What the exercise asks: Search the records for the word "destruct" and copy each line in which it appears.

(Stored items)
__________________________________________________

(** The prefix [l[a:a+k]] read by indices, when it is in range. *)
Lemma mapM_getitem_seq {A} (l : list A) a k :
  (a + k ≤ length l)%nat →
  mapM (λ i, l.[i]) (Z.of_nat <$> seq a k) = Some (take k (drop a l)).
Proof.
  revert a. induction k as [|k IH]; intros a Hk; [by rewrite take_0|].
  destruct (lookup_lt_is_Some_2 l a) as [x Hx]; [lia|].
  simpl. rewrite py_getitem_nonneg, Nat2Z.id, Hx by lia. simpl.
  rewrite IH by lia. by rewrite (drop_S l x a Hx).
Qed.

Lemma mapM_getitem_range {A} (l : list A) k :
  (k ≤ length l)%nat → mapM (λ i, l.[i]) (py_range (Z.of_nat k)) = Some (take k l).
Proof. intros. unfold py_range. rewrite Nat2Z.id, mapM_getitem_seq by lia. by rewrite drop_0. Qed.

Lemma show_lines_run g idx ls out :
  mapM (λ i, (adj g).[i]) idx = Some ls →
  show_lines g idx out = (inr (), out +:+ text_of_lines (zip_with show_line idx ls)).
Proof.
  revert ls out. induction idx as [|i idx IH]; intros ls out H; simpl in H.
  - simplify_eq. by rewrite str_app_nil_r.
  - destruct ((adj g).[i]) as [l|] eqn:Hi; simpl in H; [|done].
    destruct (mapM _ idx) as [ls'|] eqn:Hr; simpl in H; [|done]. injection H as <-.
    unfold py_print. pyrun. rewrite Hi. pyrun. rewrite (IH ls') by done.
    unfold text_of_lines. simpl. by autorewrite with pyrw.
Qed.

(** [show_lines] stops at the first index out of range, with the lines of
    the indices before it printed. *)
Lemma show_lines_raise g pre j post ls out :
  mapM (λ i, (adj g).[i]) pre = Some ls → (adj g).[j] = None →
  show_lines g (pre ++ j :: post) out =
    (inl IndexError, out +:+ text_of_lines (zip_with show_line pre ls)).
Proof.
  revert ls out. induction pre as [|i pre IH]; intros ls out H Hj; simpl in H.
  - simplify_eq. simpl. unfold mbind, PyM_bind. rewrite Hj. simpl. by rewrite str_app_nil_r.
  - destruct ((adj g).[i]) as [l|] eqn:Hi; simpl in H; [|done].
    destruct (mapM _ pre) as [ls'|] eqn:Hr; simpl in H; [|done]. injection H as <-.
    unfold py_print. pyrun. rewrite Hi. pyrun. rewrite (IH ls') by done.
    unfold text_of_lines. simpl. by autorewrite with pyrw.
Qed.


Lemma Graph_show_bind g out :
  Graph_show g out =
    (show_lines g (py_range (n g)) ≫= λ _, py_print [])
      (out +:+ text_of_lines [show_header g]).
Proof. done. Qed.

Lemma text_of_lines_app xs ys : text_of_lines (xs ++ ys) = text_of_lines xs +:+ text_of_lines ys.
Proof.
  induction xs as [|x xs IH]; [done|]. unfold text_of_lines in *. simpl.
  rewrite IH. by autorewrite with pyrw.
Qed.

Lemma py_range_to_nat k : py_range (Z.of_nat (Z.to_nat k)) = py_range k.
Proof. unfold py_range. by rewrite Nat2Z.id. Qed.

Lemma mapM_getitem_adj g :
  length (adj g) = Z.to_nat (n g) → mapM (λ i, (adj g).[i]) (py_range (n g)) = Some (adj g).
Proof.
  intros Hlen. rewrite <- py_range_to_nat, <- Hlen, mapM_getitem_range by done.
  by rewrite take_ge.
Qed.


Lemma Graph_show_ok g out :
  length (adj g) = Z.to_nat (n g) → Graph_show g out = (inr (), out +:+ show_text g).
Proof.
  intros Hlen. rewrite Graph_show_bind.
  erewrite py_bind_inr by (apply show_lines_run, mapM_getitem_adj, Hlen).
  unfold py_print, show_text. pyrun.
  rewrite text_of_lines_app. unfold text_of_lines. simpl.
  by autorewrite with pyrw.
Qed.

(** ** Reading [Graph.show]'s printout back *)

Lemma py_str_list_no_char c l :
  num_char c = false → no_char c ", " = true → no_char c "[" = true → no_char c "]" = true →
  no_char c (py_str_list l) = true.
Proof.
  intros Hc Hsep Hl Hr. unfold py_str_list. autorewrite with pyrw.
  rewrite Hl, Hr, no_char_join; [done|done|].
  apply Forall_fmap, Forall_forall. intros. by apply py_str_Z_no_char.
Qed.

Lemma show_line_no_newline i l : no_char newline (show_line i l) = true.
Proof.
  unfold show_line. autorewrite with pyrw.
  by rewrite py_str_Z_no_char, py_str_list_no_char.
Qed.

Lemma parse_header_show_header g : parse_header (show_header g) = Some (directed g).
Proof. unfold show_header, show_tipo. by destruct (directed g). Qed.

Lemma length_py_range k : length (py_range k) = Z.to_nat k.
Proof. unfold py_range. by rewrite length_fmap, length_seq. Qed.

Lemma mapM_parse_lines idx ls :
  mapM parse_line (zip_with show_line idx ls) = Some (zip idx ls).
Proof.
  rewrite zip_with_zip, (mapM_fmap_Some _ _ _); [done|].
  intros [i l]. apply parse_line_show_line.
Qed.

Lemma parse_show_text g :
  length (adj g) = Z.to_nat (n g) → parse_show (show_text g) = Some (directed g, adj g).
Proof.
  intros Hlen. unfold parse_show, show_text.
  rewrite split_on_text.
  2:{ constructor; [by destruct g as [? []]|]. apply Forall_app. split; [|by constructor].
      rewrite zip_with_zip. apply Forall_fmap, Forall_forall. intros [] _. apply show_line_no_newline. }
  simpl. rewrite parse_header_show_header. simpl.
  rewrite <- app_assoc, rev_app_distr. simpl. rewrite rev_involutive, mapM_parse_lines. simpl.
  assert (Hl : length (py_range (n g)) = length (adj g)) by (by rewrite length_py_range).
  rewrite length_zip, Hl, Nat.min_id, fst_zip, snd_zip by lia.
  rewrite decide_True; [done|]. by rewrite Hlen, py_range_to_nat.
Qed.

Lemma py_range_split k m :
  (k < Z.to_nat m)%nat → ∃ post, py_range m = py_range (Z.of_nat k) ++ Z.of_nat k :: post.
Proof.
  intros Hk. unfold py_range. rewrite Nat2Z.id.
  replace (Z.to_nat m) with (k + S (Z.to_nat m - S k))%nat by lia.
  rewrite seq_app, fmap_app. by eexists.
Qed.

__________________________________________________

Response area:
  destruct (lookup_lt_is_Some_2 l a) as [x Hx]; [lia|].
  - destruct ((adj g).[i]) as [l|] eqn:Hi; simpl in H; [|done].
    destruct (mapM _ idx) as [ls'|] eqn:Hr; simpl in H; [|done]. injection H as <-.
  - destruct ((adj g).[i]) as [l|] eqn:Hi; simpl in H; [|done].
    destruct (mapM _ pre) as [ls'|] eqn:Hr; simpl in H; [|done]. injection H as <-.
Proof. unfold show_header, show_tipo. by destruct (directed g). Qed.
  2:{ constructor; [by destruct g as [? []]|]. apply Forall_app. split; [|by constructor].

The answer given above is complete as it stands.